Ayaan Hirsi Ali, the controversial Somali-born member of the Dutch parliament, has said she will resign and leave the country after admitting lying in her asylum application.
She now faces losing her Dutch passport.
Hirsi Ali said she had made the decision on Monday night, after Rita Verdonk, the immigration minister, told her she would be stripped of her Dutch citizenship.
"I am therefore preparing to leave Holland," Hirsi Ali said at a press conference in the Hague on Tuesday.
Hirsi Ali, 36, falsified her name and date of birth on her asylum application when she arrived in 1992, fearing reprisals from her family after she claimed she fled from an arranged marriage.
She was granted a passport in 1997 and acknowledged the falsification in 2002 during vetting as a candidate for parliament. There were no objections at the time.

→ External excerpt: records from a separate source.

(** X6.  The round trip at a flush point.  If a run of calls that all
    return nil ends with [Flush] or [Close], and no rotation renamed to a
    name already in the directory, then the files alone - archives in
    rotation order, then the active file - hold what the directory held
    when the Writer was made followed by every byte written, in order. *)
Theorem roundtrip_at_a_flush_point dir opts x w x0 ops final :
  New dir opts x = (inl w, x0) ->
  final = OpFlush \/ final = OpClose ->
  let s0 := mkSt w x0 in
  let rs := fst (run (ops ++ [final]) s0) in
  let s1 := snd (run (ops ++ [final]) s0) in
  Forall (fun r => err r = None) rs ->
  NoDup (names x0 ++ renamed_to (calls_between s0 s1)) ->
  on_disk s1 = on_disk s0 ++ accepted (ops ++ [final]) rs.
Proof.
  intros HN Hfin s0 rs s1 Hok Hnd.
  assert (R : reachable s0) by (eapply reach_New; eauto).
  destruct (run_roundtrip (ops ++ [final]) s0 rs s1 R
              (surjective_pairing _) Hok) as (new & T & K).
  rewrite (calls_between_app _ _ _ T) in Hnd.
  specialize (K Hnd). cbn [s0 wr] in K.
  rewrite (New_buf _ _ _ _ _ HN) in K. cbn [app] in K. rewrite <- K.
  assert (E : buf (wr s1) = []); [|now rewrite E, app_nil_r].
  subst rs s1. rewrite run_app in *. cbn [fst snd] in *.
  set (s2 := snd (run ops s0)) in *.
  apply Forall_app in Hok as [_ Hlast].
  cbn [run] in *. unfold bind, ret in *.
  destruct (step final s2) as [r s3] eqn:E3. cbn [fst snd] in *.
  inversion Hlast as [|? ? Hr _]; subst.
  destruct Hfin as [-> | ->]; cbn [step] in E3; unfold bind, ret in E3.
  - destruct (Flush s2) as [e s4] eqn:EF. injection E3 as <- <-.
    cbn in Hr. subst e. exact (flush_ok_empty s2 s4 EF).
  - destruct (Close s2) as [e s4] eqn:EC. injection E3 as <- <-.
    cbn in Hr. subst e. exact (proj1 (Close_ok_closed s2 s4 EC)).
Qed.

Lemma roundtrip_at_a_flush_point_witness :
  let s0 := Demo.start [WithMaxFileSize 20; WithMaxBufSize 5]
              (Demo.prior [] []) in
  let ops := [OpWrite (Demo.b "abcde"); OpWrite (Demo.b "xy");
              OpWrite (Demo.b "z")] in
  on_disk (snd (run (ops ++ [OpClose]) s0)) =
  Demo.b "123456789012345678" ++ Demo.b "abcdexyz".
Proof.
  intros s0 ops.
  refine (roundtrip_at_a_flush_point "logs"
            [WithMaxFileSize 20; WithMaxBufSize 5] (Demo.prior [] [])
            (wr s0) (os s0) ops OpClose eq_refl (or_intror eq_refl) _ _).
  - vm_compute. repeat constructor.
  - vm_compute. repeat (constructor; [cbn; intuition discriminate|]).
    constructor.
Defined.

(** ** Writes that stay in memory *)

Lemma set_buf_same w : set_buf (buf w) w = w.
Proof. now destruct w. Qed.

Lemma age_young s : stays_young s -> age s < maxBufAge (wr s).
Proof.
  unfold stays_young, age, clock_read. intros H.
  inversion H as [|? ? H0 H1]; subst.
  destruct (future (os s)); cbn; [exact H0|].
  now inversion H1.
Qed.

Lemma ticked_young s : stays_young s -> stays_young (ticked s).
Proof.
  unfold stays_young, ticked, clock_read. intros H. cbn.
  destruct (future (os s)) eqn:E; cbn; [now rewrite E|].
  now inversion H.
Qed.

(** X7.  Writes that keep the buffer below [maxBufSize], made while the
    clock stays within [maxBufAge] of the last flush, all return
    [(len(p), nil)], make no system call and leave every file as it was:
    the bytes are in the buffer, in order, and nowhere else. *)
Theorem small_writes_stay_in_memory ps s :
  Z.of_nat (List.length (buf (wr s) ++ List.concat ps)) < maxBufSize (wr s) ->
  stays_young s ->
  let rs := fst (run (map OpWrite ps) s) in
  let s' := snd (run (map OpWrite ps) s) in
  rs = map (fun p => Ret (Z.of_nat (List.length p)) None) ps /\
  wr s' = set_buf (buf (wr s) ++ List.concat ps) (wr s) /\
  files (os s') = files (os s) /\
  trace (os s') = trace (os s).
Proof.
  revert s. induction ps as [|p ps IH]; intros s Hsz Hy; cbn zeta.
  - cbn. rewrite app_nil_r, set_buf_same. auto.
  - cbn [map run List.concat] in *. unfold bind, ret.
    cbn [step]. unfold bind, ret.
    assert (EW : Write p s =
                 ((Z.of_nat (List.length p), None), ticked (appended p s))).
    { rewrite Write_eq. cbn zeta.
      change (buf (wr (appended p s))) with (buf (wr s) ++ p).
      change (maxBufSize (wr (appended p s))) with (maxBufSize (wr s)).
      change (maxBufAge (wr (appended p s))) with (maxBufAge (wr s)).
      change (age (appended p s)) with (age s).
      pose proof (age_young s Hy).
      rewrite !length_app in Hsz.
      destruct (Z.geb_spec (Z.of_nat (List.length (buf (wr s) ++ p)))
                           (maxBufSize (wr s)));
        [rewrite length_app in *; lia|].
      destruct (Z.geb_spec (age s) (maxBufAge (wr s))); [lia|reflexivity]. }
    rewrite EW. cbn [fst snd].
    set (s1 := ticked (appended p s)).
    assert (Hy1 : stays_young s1).
    { apply ticked_young. exact Hy. }
    specialize (IH s1).
    cbn zeta in IH.
    destruct IH as (A & B & C & D); [|exact Hy1|].
    { subst s1. cbn. rewrite <- app_assoc. exact Hsz. }
    destruct (run (map OpWrite ps) s1) as [rs s2]. cbn [fst snd] in *.
    subst rs. split; [reflexivity|].
    rewrite B, C, D. subst s1. cbn.
    rewrite clock_read_files, clock_read_trace, <- app_assoc. auto.
Qed.
Lemma chiSquare_positive_expected_witness :
  length [Fin (1/3); Fin (2/3)] = length [Fin (1/2); Fin (1/2)] /\
  finite_vec [Fin (1/3); Fin (2/3)] /\
  Forall pos_fin [Fin (1/2); Fin (1/2)] /\
  exists c, chiSquare [Fin (1/3); Fin (2/3)] [Fin (1/2); Fin (1/2)] = Ok (Fin c)
            /\ 0 <= c
            /\ (c = 0 <-> [Fin (1/3); Fin (2/3)] = [Fin (1/2); Fin (1/2)]).
Proof.
  assert (F : finite_vec [Fin (1/3); Fin (2/3)]) by (repeat constructor).
  assert (P : Forall pos_fin [Fin (1/2); Fin (1/2)]).
  { repeat constructor; (exists (1/2); split; [reflexivity | lra]). }
  split; [reflexivity|]. split; [exact F|]. split; [exact P|].
  exact (chiSquare_positive_expected [Fin (1/3); Fin (2/3)]
           [Fin (1/2); Fin (1/2)] eq_refl F P).
Defined.

(** ** R-square (source lines 196-200) *)

(** The mean and the two sums of squares of R-square, on reals. *)
Definition Rmean (os : list R) : R := Rsum os / INR (length os).

Definition SStot (os : list R) : R :=
  Rsum (map (fun o => (o - Rmean os) * (o - Rmean os)) os).

Definition SSres (os es : list R) : R :=
  Rsum (map (fun oe => (fst oe - snd oe) * (fst oe - snd oe)) (combine os es)).

Lemma RSquare_reals os es :
  os <> [] -> length os = length es ->
  RSquare (map Fin os) (map Fin es)
  = Ok (nsub (Fin 1) (ndiv (Fin (SSres os es)) (Fin (SStot os)))).
Proof.
  intros Hne L. rewrite RSquare_closed by now rewrite !length_map.
  rewrite zip_sq_diff_Fin, np_sum_Fin, (np_mean_Fin os Hne).
  rewrite map_map.
  replace (map (fun x => nsq (nsub (Fin x) (Fin (Rsum os / INR (length os))))) os)
    with (map Fin (map (fun o => (o - Rmean os) * (o - Rmean os)) os)).
  - rewrite np_sum_Fin. reflexivity.
  - rewrite map_map. apply map_ext. intros a. reflexivity.
Qed.

Lemma Rsum_zero_all l :
  Forall (fun r => 0 <= r) l -> Rsum l = 0 -> Forall (fun r => r = 0) l.
Proof.
  induction 1 as [|r t Hr Ht IH]; intros S; simpl in S; [constructor|].
  pose proof (Rsum_nonneg t Ht) as Hs.
  constructor; [lra | apply IH; lra].
Qed.

Lemma SStot_nonneg os : 0 <= SStot os.
Proof.
  unfold SStot. apply Rsum_nonneg. apply Forall_forall.
  intros r Hr. apply in_map_iff in Hr. destruct Hr as [o [<- _]].
  apply Rle_0_sqr.
Qed.

Lemma SStot_zero_constant os x :
  SStot os = 0 -> In x os -> x = Rmean os.
Proof.
  intros H Hx. unfold SStot in H.
  apply Rsum_zero_all in H.
  - rewrite Forall_forall in H.
    assert (Hz : (x - Rmean os) * (x - Rmean os) = 0).
    { apply H. apply in_map_iff. now exists x. }
    apply Rmult_integral in Hz. destruct Hz; lra.
  - apply Forall_forall. intros r Hr. apply in_map_iff in Hr.
    destruct Hr as [o [<- _]]. apply Rle_0_sqr.
Qed.

(** For finite vectors of one length, when the observed vector holds two
    different values, R-square is a finite number, at most 1, and 1
    exactly when the expected vector equals the observed one. *)
Theorem RSquare_at_most_one (O E : list num) :
  length O = length E -> finite_vec O -> finite_vec E ->
  (exists x y, In x O /\ In y O /\ x <> y) ->
  exists r, RSquare O E = Ok (Fin r) /\ r <= 1 /\ (r = 1 <-> O = E).
Proof.
  intros L HO HE [x [y [Hx [Hy Hxy]]]].
  destruct (finite_vec_reals O HO) as [os ->].
  destruct (finite_vec_reals E HE) as [es ->].
  rewrite !length_map in L.
  assert (Hne : os <> []) by (intros ->; destruct Hx).
  apply in_map_iff in Hx. destruct Hx as [a [<- Ha]].
  apply in_map_iff in Hy. destruct Hy as [b [<- Hb]].
  assert (Hpos : 0 < SStot os).
  { pose proof (SStot_nonneg os) as H0.
    destruct (Req_dec_T (SStot os) 0) as [Z|Z]; [|lra].
    exfalso. apply Hxy.
    now rewrite (SStot_zero_constant os a Z Ha), (SStot_zero_constant os b Z Hb). }
  pose proof (Rsum_squares_nonneg os es) as Hres. fold (SSres os es) in Hres.
  rewrite (RSquare_reals os es Hne L).
  unfold ndiv, Rzero. destruct (Req_dec_T (SStot os) 0) as [Z|_]; [lra|].
  unfold nsub. simpl.
  assert (Hq : 0 <= SSres os es / SStot os).
  { apply Rmult_le_pos; [exact Hres | left; now apply Rinv_0_lt_compat]. }
  eexists. split; [reflexivity|]. split; [lra|]. split.
  - intros H. f_equal. apply Rsum_squares_zero; [exact L|].
    fold (SSres os es).
    assert (Hz : SSres os es / SStot os = 0) by lra.
    apply (Rmult_eq_compat_r (SStot os)) in Hz.
    unfold Rdiv in Hz.
    rewrite Rmult_assoc, Rinv_l, Rmult_1_r, Rmult_0_l in Hz by lra. exact Hz.
  - intros H. apply map_Fin_inj in H. subst es.
    unfold SSres. rewrite Rsum_squares_same. unfold Rdiv. lra.
Qed.

Lemma RSquare_at_most_one_witness :
  length [Fin (1/3); Fin (2/3)] = length [Fin (1/2); Fin (1/2)] /\
  finite_vec [Fin (1/3); Fin (2/3)] /\
  finite_vec [Fin (1/2); Fin (1/2)] /\
  (exists x y, In x [Fin (1/3); Fin (2/3)] /\ In y [Fin (1/3); Fin (2/3)] /\ x <> y) /\
  exists r, RSquare [Fin (1/3); Fin (2/3)] [Fin (1/2); Fin (1/2)] = Ok (Fin r)
            /\ r <= 1
            /\ (r = 1 <-> [Fin (1/3); Fin (2/3)] = [Fin (1/2); Fin (1/2)]).
Proof.
  assert (F1 : finite_vec [Fin (1/3); Fin (2/3)]) by (repeat constructor).
  assert (F2 : finite_vec [Fin (1/2); Fin (1/2)]) by (repeat constructor).
  assert (D : exists x y, In x [Fin (1/3); Fin (2/3)]
                          /\ In y [Fin (1/3); Fin (2/3)] /\ x <> y).
  { exists (Fin (1/3)), (Fin (2/3)). split; [now left|].
    split; [right; now left|]. intros H. injection H as H. lra. }
  split; [reflexivity|]. split; [exact F1|]. split; [exact F2|].
  split; [exact D|].
  exact (RSquare_at_most_one [Fin (1/3); Fin (2/3)] [Fin (1/2); Fin (1/2)]
           eq_refl F1 F2 D).
Defined.

Lemma Rsum_map_repeat (f : R -> R) c k :
  Rsum (map f (repeat c k)) = INR k * f c.
Proof.
  induction k as [|k IH]; [simpl; lra|].
  rewrite S_INR. simpl repeat. simpl map. simpl Rsum. rewrite IH. lra.
Qed.

Lemma Rmean_repeat c k : Rmean (repeat c (S k)) = c.
Proof.
  unfold Rmean. rewrite Rsum_repeat, repeat_length.
  assert (H : 0 < INR (S k)) by (apply lt_0_INR; lia).
  field. lra.
Qed.

Lemma SStot_repeat c k : SStot (repeat c (S k)) = 0.
Proof.
  unfold SStot. rewrite Rsum_map_repeat, Rmean_repeat. ring.
Qed.

Lemma ndiv_zero_divisor (s : num) (d : R) :
  d = 0 -> is_finite (ndiv s (Fin d)) = false.
Proof.
  intros ->. destruct s as [a| | |]; cbn [ndiv]; try reflexivity.
  - unfold Rzero. destruct (Req_dec_T 0 0) as [_|H]; [|lra].
    unfold scale_inf. destruct (Rzero a); [reflexivity|].
    destruct (xorb false (Rneg a)); reflexivity.
  - destruct (Rneg 0); reflexivity.
  - destruct (Rneg 0); reflexivity.
Qed.

Lemma nsub_not_finite (x y : num) :
  is_finite y = false -> is_finite (nsub x y) = false.
Proof. destruct x, y; simpl; congruence. Qed.
(** The claim as stated fails: a batch with the reserved id that is over
    the count ceiling fails with the resource-limit error. *)
Lemma hwlmBuild_reserved_over_count :
  (exists l, In l [lit_abc; lit_reserved] /\ lit_id l = 0xffffffff) /\
  hwlmBuild ext_demo true [lit_abc; lit_reserved] false cc_one 0 =
  ([], Throw ResourceLimitError) /\
  hwlmBuild ext_demo false [lit_abc; lit_reserved] false cc_one 0 =
  ([], Throw ResourceLimitError) /\
  ~ ((exists l, In l [lit_abc; lit_reserved] /\ lit_id l = 0xffffffff) ->
     internal_violation
       (snd (hwlmBuild ext_demo true [lit_abc; lit_reserved] false cc_one 0))).
Proof.
  assert (Hres : exists l, In l [lit_abc; lit_reserved] /\ lit_id l = 0xffffffff).
  { exists lit_reserved. split; [right; now left | reflexivity]. }
  split; [exact Hres|]. split; [reflexivity|]. split; [reflexivity|].
  intros Hclaim. exact (Hclaim Hres).
Qed.

(** The claim as stated fails: a build call the count check rejects
    invokes no builder, not exactly one. *)
Lemma hwlmBuild_rejected_no_builder :
  snd (hwlmBuild_checks true [lit_abc; lit_xyz] cc_one) = Throw ResourceLimitError /\
  builder_calls (fst (hwlmBuild ext_demo true [lit_abc; lit_xyz] false cc_one 0)) = [] /\
  builder_calls (fst (hwlmBuild ext_demo false [lit_abc; lit_xyz] false cc_one 0)) = [] /\
  ~ (exists c,
        builder_calls (fst (hwlmBuild ext_demo true [lit_abc; lit_xyz] false cc_one 0)) =
        [c]).
Proof.
  split; [reflexivity|]. split; [reflexivity|]. split; [reflexivity|].
  intros [c Hc]. discriminate Hc.
Qed.

Lemma hwlmBuild_table_too_large_witness :
  limitLiteralMatcherSize (grey cc_small) < 32 /\
  snd (hwlmBuild ext_demo false [lit_abc] false cc_small 0) = Throw ResourceLimitError /\
  allocations (fst (hwlmBuild ext_demo false [lit_abc] false cc_small 0)) = [].
Proof.
  split; [reflexivity|].
  apply (hwlmBuild_table_too_large ext_demo false [lit_abc] false cc_small 0
           16 32 (mk_bytecode (repeat x00 32) 32)); reflexivity.
Defined.

Lemma hwlmBuild_empty_table_witness :
  snd (hwlmBuild ext_empty false [lit_abc; lit_xyz] false cc_demo 0) = Ok None /\
  allocations (fst (hwlmBuild ext_empty false [lit_abc; lit_xyz] false cc_demo 0)) = [].
Proof.
  apply (proj1 (hwlmBuild_empty_table ext_empty false [lit_abc; lit_xyz] false cc_demo 0
                  eq_refl) 12 0).
  reflexivity.
Defined.

(** The claim as stated fails: a builder that succeeds with a table of
    zero bytes does not make the build call return the null blob. *)
Lemma hwlmBuild_zero_size_table :
  snd (hwlmBuild_checks true [lit_abc] cc_demo) = Ok tt /\
  snd (hwlmBuild_engine ext_zero [lit_abc] false cc_demo) =
  Ok (16, 0, Some (mk_bytecode [] 0)) /\
  snd (hwlmBuild ext_zero true [lit_abc] false cc_demo 0) =
  Ok (Some (mk_bytecode (mk_HWLM 16 []) 64)) /\
  snd (hwlmBuild ext_zero false [lit_abc] false cc_demo 0) = Abort /\
  snd (hwlmBuild ext_zero true [lit_abc] false cc_demo 0) <> Ok None /\
  snd (hwlmBuild ext_zero false [lit_abc] false cc_demo 0) <> Ok None.
Proof. repeat split; discriminate. Qed.

Lemma hwlmSize_round_trip_witness :
  snd (hwlmBuild ext_demo true [lit_abc] false cc_demo 0) =
  Ok (Some (mk_bytecode (mk_HWLM 16 (repeat x00 32)) 96)) /\
  exists engType engSize e,
    snd (hwlmBuild_engine ext_demo [lit_abc] false cc_demo) =
    Ok (engType, engSize, Some e) /\
    engSize = bc_size e /\
    allocations (fst (hwlmBuild ext_demo true [lit_abc] false cc_demo 0)) =
    [EvAlloc 96 64] /\
    96 = ROUNDUP_CL (sizeof_HWLM ext_demo) + engSize /\
    (engSize <> 0 -> hwlmSize ext_demo (mk_HWLM 16 (repeat x00 32)) = 96) /\
    (engSize = 0 -> true = true /\ hwlmSize ext_demo (mk_HWLM 16 (repeat x00 32)) = 0).
Proof.
  split; [reflexivity|].
  apply (hwlmSize_round_trip ext_demo true [lit_abc] false cc_demo 0
           (mk_bytecode (mk_HWLM 16 (repeat x00 32)) 96)
           wf_ext_demo wf_grey_demo sizes_agree_ext_demo).
  reflexivity.
Defined.

(** The claim as stated fails: a build without assertions packages a
    table of zero bytes into a blob allocated with the 64 bytes of the
    aligned header, for which [hwlmSize] returns zero, although each
    size function reports the size its builder reported. *)
Lemma hwlmSize_header_only_blob :
  sizes_agree ext_zero /\
  hwlmBuild ext_zero true [lit_abc] false cc_demo 0 =
  ([EvNoodBuildTable lit_abc; EvAlloc 64 64],
   Ok (Some (mk_bytecode (mk_HWLM 16 []) 64))) /\
  hwlmSize ext_zero (mk_HWLM 16 []) = 0 /\
  ~ (hwlmSize ext_zero (bc_get (mk_bytecode (mk_HWLM 16 []) 64)) =
     bc_size (mk_bytecode (mk_HWLM 16 []) 64)).
Proof.
  split.
  { split; simpl; intros;
      match goal with H : Ok _ = Ok _ |- _ => now inversion H end. }
  split; [reflexivity|]. split; [reflexivity|]. discriminate.
Qed.

Lemma hwlmBuild_within_limits_witness :
  exists b,
    snd (hwlmBuild ext_demo false [lit_abc; lit_xyz] false cc_demo 0) = Ok (Some b) /\
    type (bc_get b) = 12 /\
    bc_size b = ROUNDUP_CL (sizeof_HWLM ext_demo) + 128 /\
    (sizes_agree ext_demo ->
     hwlmSize ext_demo (bc_get b) = bc_size b /\
     ROUNDUP_CL (sizeof_HWLM ext_demo) < hwlmSize ext_demo (bc_get b) /\
     0 < hwlmSize ext_demo (bc_get b)).
Proof.
  apply (hwlmBuild_within_limits ext_demo false [lit_abc; lit_xyz] false cc_demo 0
           12 128 (mk_bytecode (repeat x01 128) 128) wf_ext_demo wf_grey_demo).
  - discriminate.
  - discriminate.
  - repeat constructor; discriminate.
  - discriminate.
  - repeat constructor; discriminate.
  - right. repeat constructor; discriminate.
  - reflexivity.
  - split; [reflexivity | discriminate].
Defined.
(** * Potion: template rendering, filters, reconciliation and reactivity

    A shallow embedding of [src/dist/main.js] (the Potion runtime bundled in
    Honey): the filter registry, the delimiter tokenizer and its cache, the
    substitution engine with its context table, the event-argument parser,
    the DOM reconciler and the reactive proxy; then the entry point
    [Potion], the lookup of local contexts, the binder of references and
    event directives, and the utilities [escapeRegex], [slugify] and
    [get_res_id].

    Conventions of the embedding.
    - A JS string is a [string]: a sequence of 8-bit code units.
    - A JS number is an integer [Z] inside the range where doubles are exact;
      fractional and infinite numbers are not represented.
    - Data handed to the renderer is JSON-like: undefined, null, booleans,
      numbers, strings, arrays and plain objects.  A plain object is the list
      of its own enumerable properties in enumeration order, none of them
      named [__proto__]; what it inherits from [Object.prototype] is written
      out where the source reaches it.
    - Filter functions are pure: they read their arguments only.
    - What the source writes to the console is left out.
    - The HTML parser of the browser is not modelled: [updateDOM] is given
      the node the parser returns.
    - The loops of the source that are not structural take fuel; the
      theorems show that the fuel they are given is never used up. *)

From Stdlib Require Import ZArith Ascii String List Lia.
From stdpp Require Import base decidable option list strings pretty sorting gmap.

Set Warnings "-register-all".

(** ** JavaScript values *)
Module JS.

(** What a call can raise. *)
Inductive error :=
| TypeError
| UserError (message : string).

(** The result of a call that may throw. *)
Inductive outcome (A : Type) :=
| Returns (a : A)
| Throws (e : error).
Arguments Returns {A} a.
Arguments Throws {A} e.

Definition outcome_bind {A B} (o : outcome A) (k : A -> outcome B) : outcome B :=
  match o with
  | Returns a => k a
  | Throws e => Throws e
  end.

Inductive value :=
| VUndefined
| VNull
| VBool (b : bool)
| VNum (n : Z)
| VStr (s : string)
| VArr (items : list value)
| VObj (props : list (string * value)).

(** [typeof v], as the strings the source compares against. *)
Definition typeof (v : value) : string :=
  match v with
  | VUndefined => "undefined"
  | VNull => "object"
  | VBool _ => "boolean"
  | VNum _ => "number"
  | VStr _ => "string"
  | VArr _ => "object"
  | VObj _ => "object"
  end.

(** Truthiness, as [||] and [?:] test it. *)
Definition truthy (v : value) : bool :=
  match v with
  | VUndefined => false
  | VNull => false
  | VBool b => b
  | VNum n => negb (Z.eqb n 0)
  | VStr s => negb (String.eqb s "")
  | VArr _ => true
  | VObj _ => true
  end.

(** The members every plain object inherits from [Object.prototype]. *)
Definition object_prototype_members : list string :=
  [ "constructor"; "hasOwnProperty"; "isPrototypeOf"; "propertyIsEnumerable";
    "toLocaleString"; "toString"; "valueOf"; "__proto__";
    "__defineGetter__"; "__defineSetter__"; "__lookupGetter__"; "__lookupSetter__" ].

But after a Dutch television programme re-aired the matter last week, Verdonk ruled her naturalisation had been improperly granted.
The documentary screened interviews with members of her family who said she had not been forced into an arranged marriage and had had nothing to fear.
Asked whether she had falsified her asylum application, Hirsi Ali told the programme she lied about her name, age and how she came to the Netherlands.
Dutch vice-prime minister Gerrit Zalm, who was the leader of Hirsi Ali's VVD party in 2002, spoke at the same news conference and said he was "amazed at the speed" with which Verdonk's decision was made.
After Theo Van Gogh's murder,
Hirsi Ali went into hiding
"If she reapplies for citizenship, I trust her application will be handled with the same urgency," he said.
Hirsi Ali became internationally known after the murder of filmmaker Theo van Gogh in November 2004. She wrote the script for Van Gogh's film Submission, which accuses Islam of suppressing women.
She went into hiding for several months after Van Gogh's killing and has lived under heavy guard ever since.
The Dutch state had been scrambling to arrange new housing for her after her neighbours in The Hague complained successfully last month that security arrangements for her had become an unbearable nuisance for them.
A court ruled she must leave her home by August.
"It is difficult to work as a parliamentarian if you have nowhere to live. All that is difficult but not impossible. It has become impossible since last night," said Hirsi Ali, whose real name is Hirsi Magan.
She pretended she had come to the Netherlands from Somalia, rather than via Kenya and Germany.
Refugees are usually required to apply for asylum in the first safe country they reach after fleeing.
Dutch media reported on Monday that Hirsi Ali had obtained a post at the American Enterprise Institute, a right-wing think-tank which has provided members of US President George W Bush's administration.
Hirsi Ali's popularity has slipped of late.
A poll showed that only 25% saw her departure as a loss for Dutch politics.